Para quem tenha um pouco de memória, ouvir José Lello a chamar Beppe Grillo a Henrique Neto não causa qualquer surpresa. Basta repescar as declarações de Lello sobre Alegre, quando este se candidatou à presidência da República sem a bênção do PS, para lhe fazer justiça.

Os partidos sempre tiveram pessoas destas. Quando se trata de ferir um adversário, ser deselegante ou mesmo enxovalhar, não é preciso ir buscar um comediante italiano – há sempre um bravo a espumar por essa exaltante missão. No PS, esse bravo costuma ser José Lello, cujo nome fica para a posteridade por outras que tais.

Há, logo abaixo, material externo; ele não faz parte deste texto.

(** * Portfolio analytics: a shallow embedding of [portfolio.py] and
    [sensitivity_analysis.py]

    The Python code computes on IEEE-754 doubles through numpy and pandas.
    The embedding is written once, over an interface [Arith] of the float
    operations the code uses, and is run on [Binary64]: Rocq's primitive
    binary64 floats, the numbers Python computes with. General statements
    are proved from laws of the arithmetic ([ArithLaws], [SpecialLaws],
    [RoundingLaws]); every law is proved for [Binary64] from the IEEE-754
    specification of the primitive floats, rounding and overflow included.

    Row labels (the date index) are left out: a series is the list of its
    values, a table is its column labels and its rows, and position [t] of a
    list stands for the [t]-th date. *)

From Stdlib Require Import String.
From Stdlib Require Import List ZArith Floats Bool Lia Arith.
Import ListNotations.

Set Implicit Arguments.

(** ** The float operations of the code *)

Class Arith : Type := {
  num : Type;
  add : num -> num -> num;
  sub : num -> num -> num;
  mul : num -> num -> num;
  div : num -> num -> num;          (* numpy division: x/0 is inf or nan *)
  np_sqrt : num -> num;
  ltb : num -> num -> bool;         (* false when either side is nan *)
  leb : num -> num -> bool;
  np_isnan : num -> bool;
  np_isfinite : num -> bool;        (* np.isfinite; only statements use it *)
  np_nan : num;
  of_int : Z -> num;                (* int -> float *)
  floor : num -> Z                  (* the floor of a finite value *)
}.

Declare Scope num_scope.
Delimit Scope num_scope with num.
Infix "+!" := add (at level 50, left associativity) : num_scope.
Infix "-!" := sub (at level 50, left associativity) : num_scope.
Infix "*!" := mul (at level 40, left associativity) : num_scope.
Infix "/!" := div (at level 40, left associativity) : num_scope.
Infix "<!" := ltb (at level 65, no associativity) : num_scope.
Infix "<=!" := leb (at level 65, no associativity) : num_scope.
Open Scope num_scope.

(** A decimal literal [n/d] of the source ([0.6] is [lit 6 10]): the
    correctly rounded quotient of two exactly representable integers is the
    double the literal denotes. *)
Definition lit `{Arith} (n d : Z) : num := of_int n /! of_int d.

(** A price that is present: a finite, positive number. *)
Definition is_price `{Arith} (x : num) : bool :=
  np_isfinite x && (of_int 0 <! x).

(** Python's [x == y] on floats: false as soon as one side is nan, true of
    [0.0] and [-0.0]. *)
Definition np_equal `{Arith} (x y : num) : bool := (x <=! y) && (y <=! x).

(** What the proofs use of the arithmetic, true of IEEE arithmetic: nan is
    nan and its square root is nan, [<] is asymmetric, a price is a number,
    the change from a missing price is nan and the change between two
    prices is a number. *)
Class ArithLaws (A : Arith) : Prop := {
  isnan_nan : np_isnan np_nan = true;
  sqrt_nan : np_sqrt np_nan = np_nan;
  ltb_asym : forall x y, x <! y = true -> y <! x = false;
  price_is_number : forall p, is_price p = true -> np_isnan p = false;
  change_from_nan : forall p, np_isnan (p /! np_nan -! of_int 1) = true;
  change_of_prices : forall p q,
    is_price p = true -> is_price q = true ->
    np_isnan (p /! q -! of_int 1) = false
}.

(** The option monad carries Python exceptions: [None] is a raised error. *)
Definition bind {A B} (m : option A) (f : A -> option B) : option B :=
  match m with Some a => f a | None => None end.

Notation "x <- m ;; k" := (bind m (fun x => k))
  (at level 61, m at next level, right associativity).
Notation "' pat <- m ;; k" := (bind m (fun x => match x with pat => k end))
  (at level 61, pat pattern, m at next level, right associativity).

Fixpoint map2 {A B C} (f : A -> B -> C) (xs : list A) (ys : list B) : list C :=
  match xs, ys with
  | x :: xs', y :: ys' => f x y :: map2 f xs' ys'
  | _, _ => []
  end.

(** ** numpy and pandas, as far as the code calls them

    These model library functions by their documented behaviour: statistics
    skip nan entries ([skipna=True]), the standard deviation and the
    variance are the sample ones ([ddof=1]). Sums run left to right from
    [0.0]; another order of summation can change the last bits of a binary64
    sum, and the statements that depend on the order spell it out. *)

Module pd.
Section Pandas.
Context `{A : Arith}.

Definition Series := list num.

Record DataFrame := {
  columns : list string;           (* column labels, left to right *)
  rows : list (list num)           (* one row of cells per date *)
}.

Definition width (df : DataFrame) : nat := length (columns df).
Definition len (df : DataFrame) : nat := length (rows df).

(** [np.sum]. *)
Definition np_sum (xs : list num) : num := fold_left add xs (of_int 0).

(** [Series.dropna]. *)
Definition notna (xs : Series) : Series :=
  filter (fun x => negb (np_isnan x)) xs.

(** [Series.mean]: the mean of the entries that are not nan; nan when
    there is none. *)
Definition mean (xs : Series) : num :=
  match notna xs with
  | [] => np_nan
  | vs => np_sum vs /! of_int (Z.of_nat (length vs))
  end.

(** [Series.var]: sum of squared deviations over [n - 1]; nan when fewer
    than two entries are left. *)
Definition var (xs : Series) : num :=
  let vs := notna xs in
  if (length vs <=? 1)%nat then np_nan
  else
    let avg := np_sum vs /! of_int (Z.of_nat (length vs)) in
    np_sum (map (fun x => (avg -! x) *! (avg -! x)) vs)
      /! of_int (Z.of_nat (length vs) - 1).

(** [Series.std]. *)
Definition std (xs : Series) : num := np_sqrt (var xs).

(** [Series.cov]: pairs with a nan on either side are left out; nan when
    no pair is left; one pair divides by zero. *)
Definition cov (xs ys : Series) : num :=
  let ps := filter (fun p => negb (np_isnan (fst p)) && negb (np_isnan (snd p)))
                   (combine xs ys) in
  match ps with
  | [] => np_nan
  | _ =>
    let n := of_int (Z.of_nat (length ps)) in
    let ax := np_sum (map fst ps) /! n in
    let ay := np_sum (map snd ps) /! n in
    np_sum (map (fun p => (fst p -! ax) *! (snd p -! ay)) ps)
      /! of_int (Z.of_nat (length ps) - 1)
  end.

Veja-se que Lello distribui mimos sem olhar a quem. Sejam do PS, do PSD ou independentes, levam todos pela medida grande. Para Lello, um democrata que presidiu à administração da Assembleia da República, Fernando Nobre é um “estagiário sem currículo” e Cavaco é “um foleiro”. E não, não me socorro de uma memória prodigiosa. Enquanto o Google existir, José Lello tem garantido o seu lugar na história.

Mas Lello não é apenas bravo e justo. Também é magnânimo. Em 2008 dizia que Alegre não tinha “caráter”, em 2010 não participou na campanha presidencial daquele (já apoiada pelo PS), por uma “questão de decência” e em 2014 fez as pazes com o político poeta, num momento que caracterizou como “bonito e feliz”.

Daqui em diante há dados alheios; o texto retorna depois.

(** The loop when no [regen] button among the indices met is pressed. *)
Lemma show_history_all (buttons : history_buttons) (xs : list HistoryEntry) (start : nat) :
  (forall k, start <= k < start + length xs -> regenerate buttons k = false) ->
  show_history buttons (combine (seq start (length xs)) xs) =
    (map (fun p => expander_of buttons (fst p) (snd p)) (combine (seq start (length xs)) xs),
     None).
Proof.
  revert start; induction xs as [|x xs IH]; intros start H; [reflexivity|].
  cbn [length seq combine show_history map fst snd].
  rewrite (H start) by (simpl; lia).
  rewrite IH by (intros k Hk; apply H; simpl; lia).
  reflexivity.
Qed.


Lemma nth_error_enumerate_map {A B : Type} (f : nat -> A -> B) (xs : list A) (start k : nat) :
  nth_error (map (fun p => f (fst p) (snd p)) (combine (seq start (length xs)) xs)) k =
  option_map (f (start + k)) (nth_error xs k).
Proof.
  revert start k; induction xs as [|x xs IH]; intros start [|k]; cbn; try reflexivity.
  - now rewrite Nat.add_0_r.
  - rewrite IH. now replace (S start + k) with (start + S k) by lia.
Qed.

Lemma map_item_enumerate (buttons : history_buttons) (xs : list HistoryEntry) (start : nat) :
  map item (map (fun p => expander_of buttons (fst p) (snd p))
                (combine (seq start (length xs)) xs)) = xs.
Proof.
  revert start; induction xs as [|x xs IH]; intros start; [reflexivity|].
  cbn [length seq combine map fst snd expander_of item]. now rewrite IH.
Qed.

Lemma slice_to_prefix (s : string) (n : nat) : starts_with (slice_to s n) s.
Proof. exists (slice_from s n). symmetry. apply slice_to_from. Qed.

Lemma length_slice_to (s : string) (n : nat) :
  String.length (slice_to s n) = Nat.min n (String.length s).
Proof.
  revert s; induction n as [|n IH]; intros [|c s]; simpl; try reflexivity.
  now rewrite IH.
Qed.

Lemma slice_to_all (s : string) (n : nat) : String.length s <= n -> slice_to s n = s.
Proof.
  revert s; induction n as [|n IH]; intros [|c s] H; simpl in *; try reflexivity; try lia.
  rewrite IH; [reflexivity | lia].
Qed.

End HistoryPage.

(** X17.  The history page lists the entries newest first.  With a history
    that is not empty, and neither the clear button nor a [regen] button
    pressed, it draws one expander for each entry, in the reverse of the
    order they were saved in: the expander at index [k] belongs to the
    entry at position [n - 1 - k] of the [n] saved and is titled with the
    number [k + 1].  The history is left as it was. *)
Theorem history_page_newest_first (query_history : list HistoryEntry) (buttons : history_buttons) :
  query_history <> [] ->
  clear_history buttons = false ->
  (forall k, regenerate buttons k = false) ->
  let r := history_page query_history buttons in
  history_after r = query_history
  /\ page_ended r = Completed
  /\ map item (expanders r) = rev query_history
  /\ (forall k, k < length query_history ->
        exists entry,
          nth_error query_history (length query_history - 1 - k) = Some entry
          /\ nth_error (expanders r) k = Some (expander_of buttons k entry)).
Proof.
  intros Hne Hclear Hregen. cbv zeta. unfold history_page.
  destruct query_history as [|e0 h] eqn:Eh; [contradiction|]. rewrite <- Eh. rewrite Hclear.
  unfold enumerate.
  rewrite (show_history_all buttons (rev query_history) 0) by (intros k _; apply Hregen).
  cbn [history_after page_ended expanders].
  split; [reflexivity|]. split; [reflexivity|]. split; [apply map_item_enumerate|].
  intros k Hk. rewrite nth_error_enumerate_map, nth_error_rev.
  replace (k <? length query_history)%nat with true by (symmetry; apply Nat.ltb_lt; exact Hk).
  replace (length query_history - S k) with (length query_history - 1 - k) by lia.
  destruct (nth_error query_history (length query_history - 1 - k)) as [entry|] eqn:En.
  - exists entry. split; reflexivity.
  - apply nth_error_None in En. lia.
Qed.

Lemma history_page_newest_first_witness :
  let older := {| question := "first"; sql_query := "select 1"; timestamp := "2024-05-01 10:30" |} in
  let newer := {| question := "second"; sql_query := "select 2"; timestamp := "2024-05-01 10:31" |} in
  let buttons := {| go_to_converter := false; clear_history := false;
                    copy_query := fun _ => false; regenerate := fun _ => false |} in
  map item (expanders (history_page [older; newer] buttons)) = [newer; older].
Proof.
  cbv zeta.
  refine (proj1 (proj2 (proj2 (history_page_newest_first _ _ _ _ _)))).
  - discriminate.
  - reflexivity.
  - reflexivity.
Defined.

Para homens assim, o futuro é sempre um livro aberto.
Certo é que, mesmo com recurso ao Google, não é possível registar grandes manifestações oficiais, seja de elogio, seja de reprimenda a José Lello, por parte do PS. Quase como se, ironicamente, Lello fosse tão indiferente ao PS como Henrique Neto parece ser para António Costa.

O que – não sendo possível convencer António Costa a dedicar mais atenção ao empresário da Marinha Grande – já seria, para mim, um grande consolo.